(* ===== verification/HpackDecode.v ===== *)
(** * The HPACK decoder ([src/hpack/hpack.go], decoding half)

    [Decoder] with its embedded [decoderState], the step [decode] with its five field
    representations, and the driver [Decode] that accepts a header block in arbitrary
    chunks.  The handler passed to [Decode] is an argument with a state of its own; it
    may fail or panic.  The scratch slice [hbuf] is not part of the state: its contents
    are copied into a string before the next use. *)

From S2P Require Import Prelude Huffman HeaderTable HpackEncode.

Inductive decodingError :=
| errHeaderTableSizeUpdateRequired
| errHeaderTableSizeUpdate
| errTruncated
| errBadHeaderBlock
| errBadHeaderTableSize
| errBadIndexValue
| errIntegerOverflow.

(** Errors of the package, and those of the handler. *)
Inductive hpackError (E : Type) :=
| ErrHeaderFieldsTooLarge
| errNeedsMore
| DecodingError (d : decodingError)
| HandlerError (e : E).
Arguments ErrHeaderFieldsTooLarge {E}.
Arguments errNeedsMore {E}.
Arguments DecodingError {E} d.
Arguments HandlerError {E} e.

(** ** Primitive representations: functions from the input to a result and the rest *)

Fixpoint decInteger_loop {E} (data : list byte) (i m : Z) : outcome (hpackError E) Z * list byte :=
  match data with
  | [] => (Err errNeedsMore, [])
  | b :: data =>
    let i := u64 (i + u64 (Z.shiftl (Z.land (bz b) 127) m)) in
    let m := m + 7 in
    if Z.land (bz b) 128 =? 0 then (Ok i, data)
    else if 63 <=? m then (Err (DecodingError errIntegerOverflow), data)
    else decInteger_loop data i m
  end.

Definition decInteger {E} (n : Z) (data : list byte) : outcome (hpackError E) Z * list byte :=
  match data with
  | [] => (Err errNeedsMore, [])
  | b :: data =>
    let bound := u64 (Z.shiftl 1 n - 1) in
    let i := Z.land (bz b) bound in
    if i <? bound then (Ok i, data) else decInteger_loop data i 0
  end.

Definition decStringLiteral {E} (data : list byte) : outcome (hpackError E) gostring * list byte :=
  match data with
  | [] => (Err errNeedsMore, [])
  | b :: _ =>
    let h := negb (Z.land (bz b) 128 =? 0) in
    match decInteger 7 data with
    | (Ok l, data) =>
      if zlen data <? l then (Err errNeedsMore, data)
      else
        let s := take (Z.to_nat l) data in
        let rest := drop (Z.to_nat l) data in
        if h then
          match HuffmanDecode [] s with
          | Some s => (Ok s, rest)
          | None => (Panic, data)
          end
        else (Ok s, rest)
    | (Err e, data) => (Err e, data)
    | (Panic, data) => (Panic, data)
    end
  end.

(** ** The decoder *)

Section Decoder.
Context {H E : Type}.

Record Decoder := MkDecoder {
  d_table : headerTable;
  d_maxSize : Z;
  d_maxSizeLimit : Z;
  d_sizeChanged : bool;
  d_n : Z;
  d_err : option (hpackError E);
  d_data : list byte;
  d_b : list byte;
  d_st : bool;
  d_hs : H;
}.

Definition NewDecoder (maxHeaderTableSize : Z) (hs : H) : Decoder :=
  MkDecoder (HT [] 0 maxHeaderTableSize) maxHeaderTableSize maxHeaderTableSize false 0 None [] [] false hs.

Definition set_table (t : headerTable) (d : Decoder) : Decoder :=
  MkDecoder t (d_maxSize d) (d_maxSizeLimit d) (d_sizeChanged d) (d_n d) (d_err d)
            (d_data d) (d_b d) (d_st d) (d_hs d).
Definition set_data (x : list byte) (d : Decoder) : Decoder :=
  MkDecoder (d_table d) (d_maxSize d) (d_maxSizeLimit d) (d_sizeChanged d) (d_n d) (d_err d)
            x (d_b d) (d_st d) (d_hs d).
Definition set_b (x : list byte) (d : Decoder) : Decoder :=
  MkDecoder (d_table d) (d_maxSize d) (d_maxSizeLimit d) (d_sizeChanged d) (d_n d) (d_err d)
            (d_data d) x (d_st d) (d_hs d).
Definition set_st (x : bool) (d : Decoder) : Decoder :=
  MkDecoder (d_table d) (d_maxSize d) (d_maxSizeLimit d) (d_sizeChanged d) (d_n d) (d_err d)
            (d_data d) (d_b d) x (d_hs d).
Definition set_n (x : Z) (d : Decoder) : Decoder :=
  MkDecoder (d_table d) (d_maxSize d) (d_maxSizeLimit d) (d_sizeChanged d) x (d_err d)
            (d_data d) (d_b d) (d_st d) (d_hs d).
Definition set_err (x : option (hpackError E)) (d : Decoder) : Decoder :=
  MkDecoder (d_table d) (d_maxSize d) (d_maxSizeLimit d) (d_sizeChanged d) (d_n d) x
            (d_data d) (d_b d) (d_st d) (d_hs d).
Definition set_hs (x : H) (d : Decoder) : Decoder :=
  MkDecoder (d_table d) (d_maxSize d) (d_maxSizeLimit d) (d_sizeChanged d) (d_n d) (d_err d)
            (d_data d) (d_b d) (d_st d) x.
Definition set_sizes (t : headerTable) (maxSize maxSizeLimit : Z) (changed : bool) (d : Decoder) : Decoder :=
  MkDecoder t maxSize maxSizeLimit changed (d_n d) (d_err d) (d_data d) (d_b d) (d_st d) (d_hs d).

Definition dec_SetMaxHeaderTableSize (d : Decoder) (max : Z) : option Decoder :=
  if max <? d_maxSizeLimit d then
    '(t, _) ← setMaxSize (d_table d) max;
    Some (set_sizes t max (d_maxSizeLimit d) true d)
  else Some (set_sizes (d_table d) max (d_maxSizeLimit d) (d_sizeChanged d) d).

(** *** A state, error and panic monad over the decoder *)

Definition M (A : Type) : Type := Decoder -> outcome (hpackError E) A * Decoder.

Definition ret {A} (a : A) : M A := fun d => (Ok a, d).
Definition throw {A} (e : hpackError E) : M A := fun d => (Err e, d).
Definition bind {A B} (m : M A) (k : A -> M B) : M B := fun d =>
  match m d with
  | (Ok a, d) => k a d
  | (Err e, d) => (Err e, d)
  | (Panic, d) => (Panic, d)
  end.

Local Notation "x <- m ;; k" := (bind m (fun x => k))
  (at level 100, m at next level, right associativity).
Local Notation "m ;; k" := (bind m (fun _ => k)) (at level 100, right associativity).

Definition consume {A} (f : list byte -> outcome (hpackError E) A * list byte) : M A := fun d =>
  let '(r, rest) := f (d_data d) in (r, set_data rest d).

(** [state.handle] is nil or a function of its own state. *)
Variable handle : option (H -> gostring -> gostring -> bool -> outcome E unit * H).

Definition callHandle (name value : gostring) (sensitive : bool) : M unit := fun d =>
  match handle with
  | None => (Ok tt, d)
  | Some f =>
    match f (d_hs d) name value sensitive with
    | (Ok _, h) => (Ok tt, set_hs h d)
    | (Err e, h) => (Err (HandlerError e), set_hs h d)
    | (Panic, h) => (Panic, set_hs h d)
    end
  end.

Definition tableEntry (idx : Z) : M headerField := fun d =>
  match entry (d_table d) idx with
  | Some (Some hf) => (Ok hf, d)
  | Some None => (Err (DecodingError errBadIndexValue), d)
  | None => (Panic, d)
  end.

Definition tableAdd (name value : gostring) : M unit := fun d =>
  match add (d_table d) name value with
  | Some (t, _) => (Ok tt, set_table t d)
  | None => (Panic, d)
  end.

Definition markStarted : M unit := fun d => (Ok tt, set_st true d).

(** *** The field representations *)

Definition decIndexed : M unit :=
  markStarted ;;
  idx <- consume (decInteger 7) ;;
  hf <- tableEntry idx ;;
  callHandle (hf_name hf) (hf_value hf) false.

Definition decLiteral (idxType : indexType) : M Z :=
  markStarted ;;
  idx <- consume (decInteger (literalPrefix idxType).2) ;;
  nh <- (if 0 <? idx then hf <- tableEntry idx ;; ret (hf_name hf, 0)
         else name <- consume decStringLiteral ;; ret (name, u32 (zlen name))) ;;
  value <- consume decStringLiteral ;;
  (if idxType is indexedTrue then tableAdd nh.1 value else ret tt) ;;
  callHandle nh.1 value (if idxType is indexedNever then true else false) ;;
  ret (u32 (nh.2 + u32 (zlen value + headerEntryOverhead))).

Definition decDynamicTableSizeUpdate : M unit := fun d =>
  if d_st d then (Err (DecodingError errHeaderTableSizeUpdate), d)
  else
    (i <- consume (decInteger 5) ;;
     fun d =>
       let size := u32 i in
       if d_maxSize d <? size then (Err (DecodingError errBadHeaderTableSize), d)
       else
         match setMaxSize (d_table d) size with
         | Some (t, _) => (Ok tt, set_sizes t (d_maxSize d) size false d)
         | None => (Panic, d)
         end) d.

(** [decode]: dispatch on the first byte; the input is restored when it was too short. *)
Definition decode_dispatch (b : Z) : M Z :=
  if negb (Z.land b 128 =? 0) then decIndexed ;; ret 0
  else if Z.land b 192 =? 64 then decLiteral indexedTrue
  else if Z.land b 240 =? 0 then decLiteral indexedFalse
  else if Z.land b 240 =? 16 then decLiteral indexedNever
  else if Z.land b 224 =? 32 then decDynamicTableSizeUpdate ;; ret 0
  else throw (DecodingError errBadHeaderBlock).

---

- _What this task involves_: Scan the material above. Copy each line where "errBadHeaderBlock" occurs.

- _Written response_:
| errBadHeaderBlock
  else throw (DecodingError errBadHeaderBlock).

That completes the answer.